- **Try it**:
Please repeat the lines below, exactly and only, from the one that holds "Context (marshal_event marshal_map" through the one that holds "set_objs (alter (send_records".
- - - - -
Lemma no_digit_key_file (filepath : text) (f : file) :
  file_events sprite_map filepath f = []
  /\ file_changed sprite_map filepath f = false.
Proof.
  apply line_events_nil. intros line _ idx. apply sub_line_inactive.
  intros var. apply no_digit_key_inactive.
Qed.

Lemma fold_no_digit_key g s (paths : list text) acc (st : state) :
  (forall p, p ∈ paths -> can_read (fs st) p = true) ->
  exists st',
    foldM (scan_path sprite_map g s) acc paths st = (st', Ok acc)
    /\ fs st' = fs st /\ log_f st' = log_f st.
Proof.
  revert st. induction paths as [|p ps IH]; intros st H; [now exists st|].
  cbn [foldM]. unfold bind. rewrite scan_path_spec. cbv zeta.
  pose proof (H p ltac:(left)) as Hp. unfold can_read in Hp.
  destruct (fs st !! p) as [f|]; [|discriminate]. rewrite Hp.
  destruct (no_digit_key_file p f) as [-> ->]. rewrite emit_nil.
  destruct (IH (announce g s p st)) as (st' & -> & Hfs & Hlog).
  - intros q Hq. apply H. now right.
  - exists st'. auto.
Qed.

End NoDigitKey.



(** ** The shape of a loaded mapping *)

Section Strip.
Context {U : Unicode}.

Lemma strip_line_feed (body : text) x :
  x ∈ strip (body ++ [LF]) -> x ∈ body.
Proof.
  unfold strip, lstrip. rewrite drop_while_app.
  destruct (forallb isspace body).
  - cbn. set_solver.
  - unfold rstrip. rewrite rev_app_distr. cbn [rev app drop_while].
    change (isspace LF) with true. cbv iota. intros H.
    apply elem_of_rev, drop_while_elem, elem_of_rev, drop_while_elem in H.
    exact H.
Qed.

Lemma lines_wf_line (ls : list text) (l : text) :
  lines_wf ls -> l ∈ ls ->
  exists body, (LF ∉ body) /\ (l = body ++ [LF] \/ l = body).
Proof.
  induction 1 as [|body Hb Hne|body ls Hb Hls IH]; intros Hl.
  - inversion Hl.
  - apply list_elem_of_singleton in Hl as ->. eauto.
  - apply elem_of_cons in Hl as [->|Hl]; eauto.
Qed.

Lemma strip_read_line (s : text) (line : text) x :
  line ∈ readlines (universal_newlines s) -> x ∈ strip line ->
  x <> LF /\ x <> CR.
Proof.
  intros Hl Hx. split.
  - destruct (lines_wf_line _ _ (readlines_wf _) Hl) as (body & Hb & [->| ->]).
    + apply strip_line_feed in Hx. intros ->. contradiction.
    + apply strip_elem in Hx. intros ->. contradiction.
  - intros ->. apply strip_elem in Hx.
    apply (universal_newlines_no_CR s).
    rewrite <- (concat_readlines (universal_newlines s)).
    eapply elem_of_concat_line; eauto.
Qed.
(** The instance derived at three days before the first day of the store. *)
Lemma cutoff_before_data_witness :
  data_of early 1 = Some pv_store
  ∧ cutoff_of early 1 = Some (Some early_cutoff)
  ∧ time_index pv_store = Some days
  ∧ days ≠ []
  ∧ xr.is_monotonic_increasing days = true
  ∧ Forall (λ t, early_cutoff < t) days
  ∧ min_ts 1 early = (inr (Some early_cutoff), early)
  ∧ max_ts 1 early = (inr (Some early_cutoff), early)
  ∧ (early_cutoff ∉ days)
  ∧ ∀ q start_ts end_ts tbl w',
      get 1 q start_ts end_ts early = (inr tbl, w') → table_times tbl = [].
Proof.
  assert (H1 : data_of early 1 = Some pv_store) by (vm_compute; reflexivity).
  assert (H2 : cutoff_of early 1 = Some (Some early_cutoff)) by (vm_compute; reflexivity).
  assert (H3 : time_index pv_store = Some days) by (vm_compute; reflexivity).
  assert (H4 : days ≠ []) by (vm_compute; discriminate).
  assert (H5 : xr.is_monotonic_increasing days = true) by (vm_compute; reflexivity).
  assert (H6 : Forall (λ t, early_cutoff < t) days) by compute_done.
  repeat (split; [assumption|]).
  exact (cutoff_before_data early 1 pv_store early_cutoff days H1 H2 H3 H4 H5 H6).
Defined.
- - - - -
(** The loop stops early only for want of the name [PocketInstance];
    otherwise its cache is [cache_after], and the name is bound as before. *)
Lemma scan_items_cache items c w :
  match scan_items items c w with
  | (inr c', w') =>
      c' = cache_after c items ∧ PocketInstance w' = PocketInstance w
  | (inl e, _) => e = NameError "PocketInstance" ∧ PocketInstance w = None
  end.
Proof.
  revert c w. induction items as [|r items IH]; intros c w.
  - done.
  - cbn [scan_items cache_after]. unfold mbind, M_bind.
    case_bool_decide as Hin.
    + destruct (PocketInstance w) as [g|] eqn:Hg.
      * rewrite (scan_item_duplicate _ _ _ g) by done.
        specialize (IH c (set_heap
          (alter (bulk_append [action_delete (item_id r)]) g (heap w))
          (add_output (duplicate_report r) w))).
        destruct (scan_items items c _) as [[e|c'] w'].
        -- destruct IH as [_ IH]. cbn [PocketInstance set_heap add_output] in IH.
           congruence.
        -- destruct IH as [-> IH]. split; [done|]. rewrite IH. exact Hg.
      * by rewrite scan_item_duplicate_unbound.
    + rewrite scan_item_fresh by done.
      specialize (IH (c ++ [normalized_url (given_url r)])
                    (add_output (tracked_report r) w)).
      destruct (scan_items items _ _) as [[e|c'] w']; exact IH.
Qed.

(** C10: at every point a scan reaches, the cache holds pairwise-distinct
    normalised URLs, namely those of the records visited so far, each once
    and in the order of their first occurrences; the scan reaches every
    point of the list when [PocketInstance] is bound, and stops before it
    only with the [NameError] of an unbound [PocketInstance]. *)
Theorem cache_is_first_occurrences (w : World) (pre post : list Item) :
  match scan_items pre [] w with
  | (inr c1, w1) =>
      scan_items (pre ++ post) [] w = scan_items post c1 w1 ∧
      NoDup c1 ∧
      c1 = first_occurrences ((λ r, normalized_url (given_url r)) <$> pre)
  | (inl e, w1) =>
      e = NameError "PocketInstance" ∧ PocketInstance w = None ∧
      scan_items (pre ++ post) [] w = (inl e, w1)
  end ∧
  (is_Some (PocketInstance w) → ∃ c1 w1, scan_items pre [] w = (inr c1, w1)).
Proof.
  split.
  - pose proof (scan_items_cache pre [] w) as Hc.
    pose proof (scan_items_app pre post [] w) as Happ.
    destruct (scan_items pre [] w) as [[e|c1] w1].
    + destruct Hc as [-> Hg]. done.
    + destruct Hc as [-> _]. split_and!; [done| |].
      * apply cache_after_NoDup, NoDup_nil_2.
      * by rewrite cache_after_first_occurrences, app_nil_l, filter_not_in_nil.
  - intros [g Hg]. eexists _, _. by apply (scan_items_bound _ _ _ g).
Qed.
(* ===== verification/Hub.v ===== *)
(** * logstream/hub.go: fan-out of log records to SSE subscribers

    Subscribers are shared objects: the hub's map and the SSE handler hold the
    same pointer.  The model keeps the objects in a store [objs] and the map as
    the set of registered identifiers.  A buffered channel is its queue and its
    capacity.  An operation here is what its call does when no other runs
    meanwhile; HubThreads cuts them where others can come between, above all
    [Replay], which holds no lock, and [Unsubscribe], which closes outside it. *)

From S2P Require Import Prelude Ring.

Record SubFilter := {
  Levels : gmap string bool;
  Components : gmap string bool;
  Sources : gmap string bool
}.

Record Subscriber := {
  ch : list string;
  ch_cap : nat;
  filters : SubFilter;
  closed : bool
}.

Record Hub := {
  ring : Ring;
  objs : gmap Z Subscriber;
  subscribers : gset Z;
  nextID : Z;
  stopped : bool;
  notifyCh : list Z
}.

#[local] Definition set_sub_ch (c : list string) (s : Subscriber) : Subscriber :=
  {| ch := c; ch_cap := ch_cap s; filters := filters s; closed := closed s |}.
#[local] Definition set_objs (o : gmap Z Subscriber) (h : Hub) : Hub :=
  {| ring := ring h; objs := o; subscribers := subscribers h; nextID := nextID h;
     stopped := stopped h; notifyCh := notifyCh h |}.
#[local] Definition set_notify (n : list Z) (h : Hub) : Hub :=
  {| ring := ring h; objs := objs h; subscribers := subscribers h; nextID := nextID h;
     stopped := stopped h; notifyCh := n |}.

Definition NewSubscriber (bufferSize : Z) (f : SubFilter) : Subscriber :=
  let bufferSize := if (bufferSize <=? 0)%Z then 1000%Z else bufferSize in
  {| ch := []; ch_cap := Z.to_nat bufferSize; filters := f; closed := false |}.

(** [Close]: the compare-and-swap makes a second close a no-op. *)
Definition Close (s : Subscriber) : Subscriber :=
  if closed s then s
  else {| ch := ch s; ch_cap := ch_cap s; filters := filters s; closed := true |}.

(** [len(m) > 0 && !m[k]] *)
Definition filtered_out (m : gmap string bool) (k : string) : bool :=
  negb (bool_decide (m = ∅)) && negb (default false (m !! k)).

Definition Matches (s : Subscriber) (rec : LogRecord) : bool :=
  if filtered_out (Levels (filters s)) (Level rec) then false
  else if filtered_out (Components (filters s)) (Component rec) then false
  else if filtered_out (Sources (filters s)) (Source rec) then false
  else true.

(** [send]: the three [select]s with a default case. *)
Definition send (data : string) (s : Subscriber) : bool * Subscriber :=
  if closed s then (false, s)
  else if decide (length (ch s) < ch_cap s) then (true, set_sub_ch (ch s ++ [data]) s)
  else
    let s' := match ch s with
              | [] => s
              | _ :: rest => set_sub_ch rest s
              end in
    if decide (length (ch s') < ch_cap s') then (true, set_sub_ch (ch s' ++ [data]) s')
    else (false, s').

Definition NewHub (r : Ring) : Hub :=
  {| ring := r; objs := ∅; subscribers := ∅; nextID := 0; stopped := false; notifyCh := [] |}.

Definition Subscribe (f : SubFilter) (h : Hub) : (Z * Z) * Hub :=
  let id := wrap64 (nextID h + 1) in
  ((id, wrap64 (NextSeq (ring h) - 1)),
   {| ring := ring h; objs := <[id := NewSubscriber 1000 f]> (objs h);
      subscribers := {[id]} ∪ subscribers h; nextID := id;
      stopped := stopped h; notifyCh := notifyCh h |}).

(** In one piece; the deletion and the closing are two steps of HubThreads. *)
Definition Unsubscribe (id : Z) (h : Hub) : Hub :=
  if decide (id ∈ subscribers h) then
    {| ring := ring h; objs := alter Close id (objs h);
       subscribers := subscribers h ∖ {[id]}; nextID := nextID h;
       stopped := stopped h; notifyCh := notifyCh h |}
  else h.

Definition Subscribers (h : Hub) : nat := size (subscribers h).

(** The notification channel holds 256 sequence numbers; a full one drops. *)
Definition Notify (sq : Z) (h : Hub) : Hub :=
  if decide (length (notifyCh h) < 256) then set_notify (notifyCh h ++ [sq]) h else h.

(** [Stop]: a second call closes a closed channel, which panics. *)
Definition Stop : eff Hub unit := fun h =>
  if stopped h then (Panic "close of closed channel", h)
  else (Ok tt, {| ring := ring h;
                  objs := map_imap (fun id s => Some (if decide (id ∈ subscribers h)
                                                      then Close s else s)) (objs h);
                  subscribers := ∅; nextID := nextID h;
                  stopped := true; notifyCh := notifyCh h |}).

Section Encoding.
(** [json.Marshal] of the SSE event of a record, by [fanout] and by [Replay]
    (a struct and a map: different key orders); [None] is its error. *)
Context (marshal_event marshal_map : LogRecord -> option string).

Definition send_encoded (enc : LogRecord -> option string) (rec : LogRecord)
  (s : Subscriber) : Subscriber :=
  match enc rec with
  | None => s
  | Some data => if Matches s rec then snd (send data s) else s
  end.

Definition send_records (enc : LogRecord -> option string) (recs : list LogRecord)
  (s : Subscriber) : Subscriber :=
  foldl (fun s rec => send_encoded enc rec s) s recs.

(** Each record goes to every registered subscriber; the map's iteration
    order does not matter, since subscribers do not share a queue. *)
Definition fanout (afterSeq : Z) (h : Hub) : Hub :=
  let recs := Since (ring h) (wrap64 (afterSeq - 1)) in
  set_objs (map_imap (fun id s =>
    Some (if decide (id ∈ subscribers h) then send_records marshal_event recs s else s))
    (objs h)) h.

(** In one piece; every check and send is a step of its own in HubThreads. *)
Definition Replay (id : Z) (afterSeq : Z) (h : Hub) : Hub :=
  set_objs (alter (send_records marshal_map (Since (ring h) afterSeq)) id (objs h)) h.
- - - - -
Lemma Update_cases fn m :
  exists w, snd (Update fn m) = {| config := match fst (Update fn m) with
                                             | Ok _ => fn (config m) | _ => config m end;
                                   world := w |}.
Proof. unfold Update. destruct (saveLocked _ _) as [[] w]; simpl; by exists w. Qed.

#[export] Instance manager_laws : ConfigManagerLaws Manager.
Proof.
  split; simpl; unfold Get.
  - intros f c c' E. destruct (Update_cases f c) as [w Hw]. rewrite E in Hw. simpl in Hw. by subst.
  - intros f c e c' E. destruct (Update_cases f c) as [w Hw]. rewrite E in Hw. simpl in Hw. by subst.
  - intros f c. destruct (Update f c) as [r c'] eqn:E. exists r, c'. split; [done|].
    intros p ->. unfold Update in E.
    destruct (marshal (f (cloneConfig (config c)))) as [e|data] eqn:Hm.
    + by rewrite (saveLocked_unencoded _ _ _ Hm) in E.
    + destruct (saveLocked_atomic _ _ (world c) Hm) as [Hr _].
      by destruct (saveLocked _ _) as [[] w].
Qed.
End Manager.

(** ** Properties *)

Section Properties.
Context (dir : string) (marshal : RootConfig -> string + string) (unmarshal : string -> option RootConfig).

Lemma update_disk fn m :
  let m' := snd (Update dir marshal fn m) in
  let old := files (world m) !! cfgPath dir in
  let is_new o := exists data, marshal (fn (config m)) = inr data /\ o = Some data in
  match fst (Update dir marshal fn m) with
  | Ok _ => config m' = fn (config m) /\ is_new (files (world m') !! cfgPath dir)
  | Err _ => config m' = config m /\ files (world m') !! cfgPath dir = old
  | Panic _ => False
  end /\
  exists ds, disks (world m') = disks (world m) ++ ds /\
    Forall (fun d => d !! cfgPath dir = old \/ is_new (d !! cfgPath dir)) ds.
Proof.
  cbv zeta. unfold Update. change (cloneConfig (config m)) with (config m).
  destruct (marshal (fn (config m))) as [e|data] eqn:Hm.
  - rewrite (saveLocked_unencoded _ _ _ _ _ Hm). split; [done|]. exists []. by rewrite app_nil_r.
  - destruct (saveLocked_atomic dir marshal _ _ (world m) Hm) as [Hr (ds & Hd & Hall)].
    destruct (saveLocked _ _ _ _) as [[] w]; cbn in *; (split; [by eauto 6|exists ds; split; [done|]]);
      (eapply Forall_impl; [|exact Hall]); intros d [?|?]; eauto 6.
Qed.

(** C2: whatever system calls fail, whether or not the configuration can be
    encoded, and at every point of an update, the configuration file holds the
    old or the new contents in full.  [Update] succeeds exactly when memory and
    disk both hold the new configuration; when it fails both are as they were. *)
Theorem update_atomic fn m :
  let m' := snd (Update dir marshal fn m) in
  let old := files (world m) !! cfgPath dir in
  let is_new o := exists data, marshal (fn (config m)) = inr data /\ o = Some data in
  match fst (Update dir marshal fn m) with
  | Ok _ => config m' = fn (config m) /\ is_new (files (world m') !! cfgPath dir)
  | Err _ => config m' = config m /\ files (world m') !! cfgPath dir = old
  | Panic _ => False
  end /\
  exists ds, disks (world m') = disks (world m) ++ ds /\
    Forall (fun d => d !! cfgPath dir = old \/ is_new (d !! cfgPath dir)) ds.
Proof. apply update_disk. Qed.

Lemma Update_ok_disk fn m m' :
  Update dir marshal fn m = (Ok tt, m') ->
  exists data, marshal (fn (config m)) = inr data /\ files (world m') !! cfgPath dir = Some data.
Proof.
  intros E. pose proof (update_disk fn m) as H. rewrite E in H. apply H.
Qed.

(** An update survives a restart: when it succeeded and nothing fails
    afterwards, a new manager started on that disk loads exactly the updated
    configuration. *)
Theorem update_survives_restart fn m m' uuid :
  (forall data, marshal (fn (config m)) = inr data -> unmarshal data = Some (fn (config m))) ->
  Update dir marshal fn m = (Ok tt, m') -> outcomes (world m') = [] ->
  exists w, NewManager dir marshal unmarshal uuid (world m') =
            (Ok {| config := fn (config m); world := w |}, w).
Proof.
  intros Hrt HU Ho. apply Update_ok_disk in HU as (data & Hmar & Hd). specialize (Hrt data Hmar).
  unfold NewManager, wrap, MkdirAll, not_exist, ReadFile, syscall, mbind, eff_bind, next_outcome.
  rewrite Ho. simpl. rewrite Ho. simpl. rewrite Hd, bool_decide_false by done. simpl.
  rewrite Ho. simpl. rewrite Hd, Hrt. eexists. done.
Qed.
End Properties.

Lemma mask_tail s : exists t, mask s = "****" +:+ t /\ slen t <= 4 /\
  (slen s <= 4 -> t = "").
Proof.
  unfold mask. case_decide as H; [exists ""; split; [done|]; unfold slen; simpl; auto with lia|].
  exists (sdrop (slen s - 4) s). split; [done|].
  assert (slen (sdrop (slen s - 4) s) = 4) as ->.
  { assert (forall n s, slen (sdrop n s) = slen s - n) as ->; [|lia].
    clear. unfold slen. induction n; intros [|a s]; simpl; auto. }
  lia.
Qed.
- - - - -
- **Solved problem**:
Context (marshal_event marshal_map : LogRecord -> option string).

Definition send_encoded (enc : LogRecord -> option string) (rec : LogRecord)
  (s : Subscriber) : Subscriber :=
  match enc rec with
  | None => s
  | Some data => if Matches s rec then snd (send data s) else s
  end.

Definition send_records (enc : LogRecord -> option string) (recs : list LogRecord)
  (s : Subscriber) : Subscriber :=
  foldl (fun s rec => send_encoded enc rec s) s recs.

(** Each record goes to every registered subscriber; the map's iteration
    order does not matter, since subscribers do not share a queue. *)
Definition fanout (afterSeq : Z) (h : Hub) : Hub :=
  let recs := Since (ring h) (wrap64 (afterSeq - 1)) in
  set_objs (map_imap (fun id s =>
    Some (if decide (id ∈ subscribers h) then send_records marshal_event recs s else s))
    (objs h)) h.

(** In one piece; every check and send is a step of its own in HubThreads. *)
Definition Replay (id : Z) (afterSeq : Z) (h : Hub) : Hub :=
  set_objs (alter (send_records marshal_map (Since (ring h) afterSeq)) id (objs h)) h.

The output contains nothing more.